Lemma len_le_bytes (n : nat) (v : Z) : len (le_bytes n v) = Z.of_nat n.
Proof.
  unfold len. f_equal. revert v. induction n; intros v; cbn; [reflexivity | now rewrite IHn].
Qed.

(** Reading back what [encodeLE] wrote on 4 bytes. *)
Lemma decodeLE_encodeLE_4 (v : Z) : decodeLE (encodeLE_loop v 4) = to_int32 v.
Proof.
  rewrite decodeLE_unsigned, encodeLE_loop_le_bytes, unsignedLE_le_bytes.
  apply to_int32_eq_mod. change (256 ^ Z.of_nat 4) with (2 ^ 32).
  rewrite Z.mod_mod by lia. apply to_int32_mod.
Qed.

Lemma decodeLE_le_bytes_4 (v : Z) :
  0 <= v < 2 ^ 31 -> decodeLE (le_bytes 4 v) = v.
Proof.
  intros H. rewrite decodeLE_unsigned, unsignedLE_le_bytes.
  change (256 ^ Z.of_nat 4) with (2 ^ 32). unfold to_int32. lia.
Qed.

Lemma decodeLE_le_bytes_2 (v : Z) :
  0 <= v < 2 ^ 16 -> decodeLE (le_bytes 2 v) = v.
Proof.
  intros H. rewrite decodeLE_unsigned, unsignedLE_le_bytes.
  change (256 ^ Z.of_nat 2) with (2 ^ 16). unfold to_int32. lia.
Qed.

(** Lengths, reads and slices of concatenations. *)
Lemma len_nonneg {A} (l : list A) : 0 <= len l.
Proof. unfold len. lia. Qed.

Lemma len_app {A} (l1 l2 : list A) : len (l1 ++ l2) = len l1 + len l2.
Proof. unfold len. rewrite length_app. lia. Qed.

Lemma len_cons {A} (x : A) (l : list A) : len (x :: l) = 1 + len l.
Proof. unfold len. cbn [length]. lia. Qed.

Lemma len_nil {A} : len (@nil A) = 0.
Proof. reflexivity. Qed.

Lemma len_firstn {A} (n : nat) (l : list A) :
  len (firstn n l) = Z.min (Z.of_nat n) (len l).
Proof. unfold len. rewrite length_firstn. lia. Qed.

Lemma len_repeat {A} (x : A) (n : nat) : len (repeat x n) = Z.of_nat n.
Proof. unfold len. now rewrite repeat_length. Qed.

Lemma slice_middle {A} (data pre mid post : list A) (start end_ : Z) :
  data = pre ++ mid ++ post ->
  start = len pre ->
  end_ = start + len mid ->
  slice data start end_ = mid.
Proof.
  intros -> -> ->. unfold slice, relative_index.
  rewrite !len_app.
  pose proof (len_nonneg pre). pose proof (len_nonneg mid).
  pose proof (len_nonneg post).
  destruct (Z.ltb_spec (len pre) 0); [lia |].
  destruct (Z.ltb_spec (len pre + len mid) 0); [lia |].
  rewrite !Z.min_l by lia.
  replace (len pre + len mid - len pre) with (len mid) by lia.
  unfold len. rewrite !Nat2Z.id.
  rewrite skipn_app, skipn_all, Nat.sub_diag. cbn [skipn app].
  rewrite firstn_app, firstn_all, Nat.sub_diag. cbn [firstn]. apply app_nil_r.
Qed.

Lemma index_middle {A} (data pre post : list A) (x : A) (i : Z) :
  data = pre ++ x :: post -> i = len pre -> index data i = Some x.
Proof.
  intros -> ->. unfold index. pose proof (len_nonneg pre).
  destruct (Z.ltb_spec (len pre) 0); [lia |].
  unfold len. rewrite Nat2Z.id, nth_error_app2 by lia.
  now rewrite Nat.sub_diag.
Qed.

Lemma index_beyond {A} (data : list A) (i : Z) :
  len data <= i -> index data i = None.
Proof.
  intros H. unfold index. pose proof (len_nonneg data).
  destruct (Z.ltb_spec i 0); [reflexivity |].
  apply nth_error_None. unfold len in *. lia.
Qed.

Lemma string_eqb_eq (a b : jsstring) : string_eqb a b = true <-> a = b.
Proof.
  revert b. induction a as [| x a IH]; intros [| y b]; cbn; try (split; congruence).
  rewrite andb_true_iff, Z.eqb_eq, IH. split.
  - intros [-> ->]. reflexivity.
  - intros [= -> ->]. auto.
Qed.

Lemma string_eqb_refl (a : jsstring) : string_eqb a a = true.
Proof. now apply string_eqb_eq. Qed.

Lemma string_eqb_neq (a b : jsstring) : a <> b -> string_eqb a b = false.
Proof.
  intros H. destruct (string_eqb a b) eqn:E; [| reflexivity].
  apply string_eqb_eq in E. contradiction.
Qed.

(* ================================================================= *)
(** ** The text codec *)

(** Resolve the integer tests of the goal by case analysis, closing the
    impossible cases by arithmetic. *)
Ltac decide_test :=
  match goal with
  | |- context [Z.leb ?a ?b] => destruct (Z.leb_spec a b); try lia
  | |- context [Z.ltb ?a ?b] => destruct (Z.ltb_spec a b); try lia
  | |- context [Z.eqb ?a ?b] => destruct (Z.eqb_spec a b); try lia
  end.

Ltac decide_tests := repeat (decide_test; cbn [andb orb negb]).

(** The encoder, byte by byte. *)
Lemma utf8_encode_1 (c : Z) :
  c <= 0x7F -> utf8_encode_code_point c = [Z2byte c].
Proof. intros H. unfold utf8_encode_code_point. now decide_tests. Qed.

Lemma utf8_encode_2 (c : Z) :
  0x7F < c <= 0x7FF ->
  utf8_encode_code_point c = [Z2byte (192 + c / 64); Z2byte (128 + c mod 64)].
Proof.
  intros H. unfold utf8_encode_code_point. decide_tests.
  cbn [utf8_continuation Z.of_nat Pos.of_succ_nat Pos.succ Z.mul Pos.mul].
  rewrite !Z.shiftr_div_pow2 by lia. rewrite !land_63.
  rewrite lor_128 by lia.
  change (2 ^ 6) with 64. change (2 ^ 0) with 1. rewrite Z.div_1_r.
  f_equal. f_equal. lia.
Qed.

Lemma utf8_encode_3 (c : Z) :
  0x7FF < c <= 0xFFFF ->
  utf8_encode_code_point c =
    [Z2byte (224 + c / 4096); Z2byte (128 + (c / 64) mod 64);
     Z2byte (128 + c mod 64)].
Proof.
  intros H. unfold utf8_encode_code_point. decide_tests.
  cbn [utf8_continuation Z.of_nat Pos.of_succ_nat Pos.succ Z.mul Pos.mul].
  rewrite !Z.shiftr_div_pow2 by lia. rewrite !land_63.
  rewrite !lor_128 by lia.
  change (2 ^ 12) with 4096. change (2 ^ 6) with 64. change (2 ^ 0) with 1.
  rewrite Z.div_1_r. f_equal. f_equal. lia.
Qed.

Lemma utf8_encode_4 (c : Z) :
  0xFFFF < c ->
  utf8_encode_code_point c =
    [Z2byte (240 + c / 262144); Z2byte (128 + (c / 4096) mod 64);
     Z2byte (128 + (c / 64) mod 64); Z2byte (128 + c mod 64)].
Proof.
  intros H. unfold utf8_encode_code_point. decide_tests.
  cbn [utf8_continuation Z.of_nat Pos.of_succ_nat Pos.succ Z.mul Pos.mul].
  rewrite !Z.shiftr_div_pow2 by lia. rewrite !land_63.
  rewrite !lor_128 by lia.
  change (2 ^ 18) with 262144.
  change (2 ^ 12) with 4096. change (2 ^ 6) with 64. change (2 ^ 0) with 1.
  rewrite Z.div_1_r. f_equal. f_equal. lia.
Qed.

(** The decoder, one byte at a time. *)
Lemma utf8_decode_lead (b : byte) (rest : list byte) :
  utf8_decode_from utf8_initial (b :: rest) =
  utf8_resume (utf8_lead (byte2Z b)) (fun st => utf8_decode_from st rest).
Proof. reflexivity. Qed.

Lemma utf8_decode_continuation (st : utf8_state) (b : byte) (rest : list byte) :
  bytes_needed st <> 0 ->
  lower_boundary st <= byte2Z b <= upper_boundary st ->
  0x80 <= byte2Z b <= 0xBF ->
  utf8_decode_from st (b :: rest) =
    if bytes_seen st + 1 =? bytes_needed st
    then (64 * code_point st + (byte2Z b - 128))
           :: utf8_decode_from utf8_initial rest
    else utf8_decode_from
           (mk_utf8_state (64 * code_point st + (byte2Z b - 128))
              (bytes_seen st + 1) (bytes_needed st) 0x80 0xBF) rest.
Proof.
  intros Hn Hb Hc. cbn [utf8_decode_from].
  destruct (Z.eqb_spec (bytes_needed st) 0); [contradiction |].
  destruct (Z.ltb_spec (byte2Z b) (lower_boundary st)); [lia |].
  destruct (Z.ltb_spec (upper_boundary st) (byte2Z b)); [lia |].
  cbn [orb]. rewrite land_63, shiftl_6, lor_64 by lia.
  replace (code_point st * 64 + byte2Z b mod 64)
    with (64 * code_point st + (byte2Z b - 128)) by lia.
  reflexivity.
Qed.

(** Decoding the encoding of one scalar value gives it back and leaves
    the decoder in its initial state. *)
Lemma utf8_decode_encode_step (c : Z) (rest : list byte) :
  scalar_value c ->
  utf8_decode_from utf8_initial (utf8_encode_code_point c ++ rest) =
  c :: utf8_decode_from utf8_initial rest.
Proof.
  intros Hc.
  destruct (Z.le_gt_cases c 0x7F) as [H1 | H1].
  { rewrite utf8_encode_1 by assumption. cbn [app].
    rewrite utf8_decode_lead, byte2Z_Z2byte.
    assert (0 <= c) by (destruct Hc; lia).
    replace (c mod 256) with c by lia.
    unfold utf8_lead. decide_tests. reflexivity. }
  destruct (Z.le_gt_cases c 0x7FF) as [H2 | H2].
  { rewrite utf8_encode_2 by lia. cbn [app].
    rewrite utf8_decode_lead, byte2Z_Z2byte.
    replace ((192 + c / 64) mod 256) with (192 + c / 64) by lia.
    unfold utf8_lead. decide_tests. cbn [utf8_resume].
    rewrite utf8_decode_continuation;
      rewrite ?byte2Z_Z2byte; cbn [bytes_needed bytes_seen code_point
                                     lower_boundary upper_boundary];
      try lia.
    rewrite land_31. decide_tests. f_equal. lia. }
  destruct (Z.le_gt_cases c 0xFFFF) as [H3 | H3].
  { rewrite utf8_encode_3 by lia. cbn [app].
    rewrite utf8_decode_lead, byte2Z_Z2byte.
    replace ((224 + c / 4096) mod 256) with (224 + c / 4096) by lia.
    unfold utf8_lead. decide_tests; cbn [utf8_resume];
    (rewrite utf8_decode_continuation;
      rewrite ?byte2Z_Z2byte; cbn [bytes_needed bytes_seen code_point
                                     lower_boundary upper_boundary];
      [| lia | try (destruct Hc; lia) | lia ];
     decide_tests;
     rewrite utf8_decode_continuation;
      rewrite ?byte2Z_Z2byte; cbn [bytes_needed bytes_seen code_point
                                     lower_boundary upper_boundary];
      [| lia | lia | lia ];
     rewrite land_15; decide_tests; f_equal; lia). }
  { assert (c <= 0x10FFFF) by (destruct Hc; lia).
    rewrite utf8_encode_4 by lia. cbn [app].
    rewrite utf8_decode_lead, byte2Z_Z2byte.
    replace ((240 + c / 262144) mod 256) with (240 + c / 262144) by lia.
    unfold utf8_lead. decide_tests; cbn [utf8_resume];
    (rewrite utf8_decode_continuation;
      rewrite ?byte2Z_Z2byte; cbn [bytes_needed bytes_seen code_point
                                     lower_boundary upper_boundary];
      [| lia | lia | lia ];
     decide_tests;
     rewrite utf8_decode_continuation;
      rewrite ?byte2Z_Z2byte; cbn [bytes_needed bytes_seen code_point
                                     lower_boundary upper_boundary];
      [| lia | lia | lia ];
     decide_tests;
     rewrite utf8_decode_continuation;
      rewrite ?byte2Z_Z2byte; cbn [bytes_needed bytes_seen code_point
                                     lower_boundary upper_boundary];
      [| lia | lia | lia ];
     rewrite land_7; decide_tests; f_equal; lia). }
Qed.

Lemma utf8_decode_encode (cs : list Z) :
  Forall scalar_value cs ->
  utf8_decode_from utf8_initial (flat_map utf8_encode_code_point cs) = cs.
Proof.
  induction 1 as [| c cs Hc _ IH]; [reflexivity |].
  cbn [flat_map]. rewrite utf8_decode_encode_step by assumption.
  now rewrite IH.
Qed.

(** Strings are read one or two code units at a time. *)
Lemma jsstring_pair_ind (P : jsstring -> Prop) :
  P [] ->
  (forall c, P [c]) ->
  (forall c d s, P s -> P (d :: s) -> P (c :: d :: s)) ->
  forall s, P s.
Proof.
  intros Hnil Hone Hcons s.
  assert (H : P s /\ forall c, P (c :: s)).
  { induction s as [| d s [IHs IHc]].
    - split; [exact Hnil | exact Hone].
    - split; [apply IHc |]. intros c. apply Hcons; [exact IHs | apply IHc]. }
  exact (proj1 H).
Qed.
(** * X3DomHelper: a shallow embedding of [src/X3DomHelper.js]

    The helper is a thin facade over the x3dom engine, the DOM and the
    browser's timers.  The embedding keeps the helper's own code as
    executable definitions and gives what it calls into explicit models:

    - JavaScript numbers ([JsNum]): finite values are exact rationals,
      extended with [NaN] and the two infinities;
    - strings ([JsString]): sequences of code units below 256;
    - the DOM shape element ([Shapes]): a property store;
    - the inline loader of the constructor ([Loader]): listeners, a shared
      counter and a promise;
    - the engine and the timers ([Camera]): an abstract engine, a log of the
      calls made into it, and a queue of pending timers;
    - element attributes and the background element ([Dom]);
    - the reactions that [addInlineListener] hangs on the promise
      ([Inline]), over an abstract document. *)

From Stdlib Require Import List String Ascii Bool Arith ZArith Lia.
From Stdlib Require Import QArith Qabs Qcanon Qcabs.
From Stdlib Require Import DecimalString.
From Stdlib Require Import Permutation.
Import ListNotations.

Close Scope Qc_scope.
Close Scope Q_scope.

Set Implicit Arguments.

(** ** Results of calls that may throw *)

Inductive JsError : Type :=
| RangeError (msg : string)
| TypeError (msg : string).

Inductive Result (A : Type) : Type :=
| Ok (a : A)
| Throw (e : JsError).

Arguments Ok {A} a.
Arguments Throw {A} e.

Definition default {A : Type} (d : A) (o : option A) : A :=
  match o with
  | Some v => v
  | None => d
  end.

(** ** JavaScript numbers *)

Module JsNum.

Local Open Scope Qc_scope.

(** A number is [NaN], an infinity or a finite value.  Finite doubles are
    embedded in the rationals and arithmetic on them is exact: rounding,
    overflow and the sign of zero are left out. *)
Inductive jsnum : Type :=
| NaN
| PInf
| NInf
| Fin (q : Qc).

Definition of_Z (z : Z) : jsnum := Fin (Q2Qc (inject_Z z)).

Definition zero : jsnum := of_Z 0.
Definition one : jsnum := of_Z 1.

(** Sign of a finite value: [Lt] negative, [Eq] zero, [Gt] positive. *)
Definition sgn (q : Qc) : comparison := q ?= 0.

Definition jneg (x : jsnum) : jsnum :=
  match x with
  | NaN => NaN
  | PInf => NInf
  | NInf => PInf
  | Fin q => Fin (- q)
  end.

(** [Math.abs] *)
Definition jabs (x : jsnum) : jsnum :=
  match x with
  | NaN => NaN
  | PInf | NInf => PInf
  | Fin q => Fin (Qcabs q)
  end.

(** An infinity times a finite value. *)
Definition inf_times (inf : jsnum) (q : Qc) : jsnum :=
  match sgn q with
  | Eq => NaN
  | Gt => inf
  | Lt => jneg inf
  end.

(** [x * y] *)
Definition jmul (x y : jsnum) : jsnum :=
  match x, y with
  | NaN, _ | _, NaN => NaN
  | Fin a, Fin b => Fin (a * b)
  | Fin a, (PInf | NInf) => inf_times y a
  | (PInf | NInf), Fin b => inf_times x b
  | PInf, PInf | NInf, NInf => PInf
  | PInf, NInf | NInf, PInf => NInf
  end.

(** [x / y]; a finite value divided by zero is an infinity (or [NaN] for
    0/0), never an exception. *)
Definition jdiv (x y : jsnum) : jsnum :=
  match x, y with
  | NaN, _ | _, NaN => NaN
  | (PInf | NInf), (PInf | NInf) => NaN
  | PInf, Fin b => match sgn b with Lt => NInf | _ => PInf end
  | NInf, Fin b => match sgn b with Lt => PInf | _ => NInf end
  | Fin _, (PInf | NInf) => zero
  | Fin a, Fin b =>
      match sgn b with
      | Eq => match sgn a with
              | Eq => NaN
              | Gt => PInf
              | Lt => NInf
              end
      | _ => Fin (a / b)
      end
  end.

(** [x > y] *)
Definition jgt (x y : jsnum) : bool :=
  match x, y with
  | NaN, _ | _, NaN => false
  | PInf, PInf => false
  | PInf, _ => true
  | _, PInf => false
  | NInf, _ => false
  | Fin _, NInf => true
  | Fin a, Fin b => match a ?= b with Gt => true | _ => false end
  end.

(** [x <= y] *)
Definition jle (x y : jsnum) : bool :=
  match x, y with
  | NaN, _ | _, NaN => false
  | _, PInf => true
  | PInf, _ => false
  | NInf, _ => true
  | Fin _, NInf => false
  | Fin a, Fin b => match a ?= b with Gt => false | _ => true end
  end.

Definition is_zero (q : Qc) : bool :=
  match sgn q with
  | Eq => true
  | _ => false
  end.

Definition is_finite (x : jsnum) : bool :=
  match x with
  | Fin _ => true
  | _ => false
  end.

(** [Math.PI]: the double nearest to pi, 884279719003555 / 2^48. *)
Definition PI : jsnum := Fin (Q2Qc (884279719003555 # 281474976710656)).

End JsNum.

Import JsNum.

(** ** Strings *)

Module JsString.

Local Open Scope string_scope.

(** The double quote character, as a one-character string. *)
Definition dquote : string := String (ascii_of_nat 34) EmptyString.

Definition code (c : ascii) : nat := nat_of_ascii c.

## TASK INSTRUCTIONS
All lines from the beginning of the material above through the one with "Proof. unfold len. now" need to be returned exactly; please return those and only those.

## EXERCISE OUTPUT
Lemma len_le_bytes (n : nat) (v : Z) : len (le_bytes n v) = Z.of_nat n.
Proof.
  unfold len. f_equal. revert v. induction n; intros v; cbn; [reflexivity | now rewrite IHn].
Qed.

(** Reading back what [encodeLE] wrote on 4 bytes. *)
Lemma decodeLE_encodeLE_4 (v : Z) : decodeLE (encodeLE_loop v 4) = to_int32 v.
Proof.
  rewrite decodeLE_unsigned, encodeLE_loop_le_bytes, unsignedLE_le_bytes.
  apply to_int32_eq_mod. change (256 ^ Z.of_nat 4) with (2 ^ 32).
  rewrite Z.mod_mod by lia. apply to_int32_mod.
Qed.

Lemma decodeLE_le_bytes_4 (v : Z) :
  0 <= v < 2 ^ 31 -> decodeLE (le_bytes 4 v) = v.
Proof.
  intros H. rewrite decodeLE_unsigned, unsignedLE_le_bytes.
  change (256 ^ Z.of_nat 4) with (2 ^ 32). unfold to_int32. lia.
Qed.

Lemma decodeLE_le_bytes_2 (v : Z) :
  0 <= v < 2 ^ 16 -> decodeLE (le_bytes 2 v) = v.
Proof.
  intros H. rewrite decodeLE_unsigned, unsignedLE_le_bytes.
  change (256 ^ Z.of_nat 2) with (2 ^ 16). unfold to_int32. lia.
Qed.

(** Lengths, reads and slices of concatenations. *)
Lemma len_nonneg {A} (l : list A) : 0 <= len l.
Proof. unfold len. lia. Qed.

Lemma len_app {A} (l1 l2 : list A) : len (l1 ++ l2) = len l1 + len l2.
Proof. unfold len. rewrite length_app. lia. Qed.

Lemma len_cons {A} (x : A) (l : list A) : len (x :: l) = 1 + len l.
Proof. unfold len. cbn [length]. lia. Qed.

Lemma len_nil {A} : len (@nil A) = 0.
Proof. reflexivity. Qed.

Lemma len_firstn {A} (n : nat) (l : list A) :
  len (firstn n l) = Z.min (Z.of_nat n) (len l).
Proof. unfold len. rewrite length_firstn. lia. Qed.

Lemma len_repeat {A} (x : A) (n : nat) : len (repeat x n) = Z.of_nat n.
Proof. unfold len. now rewrite repeat_length. Qed.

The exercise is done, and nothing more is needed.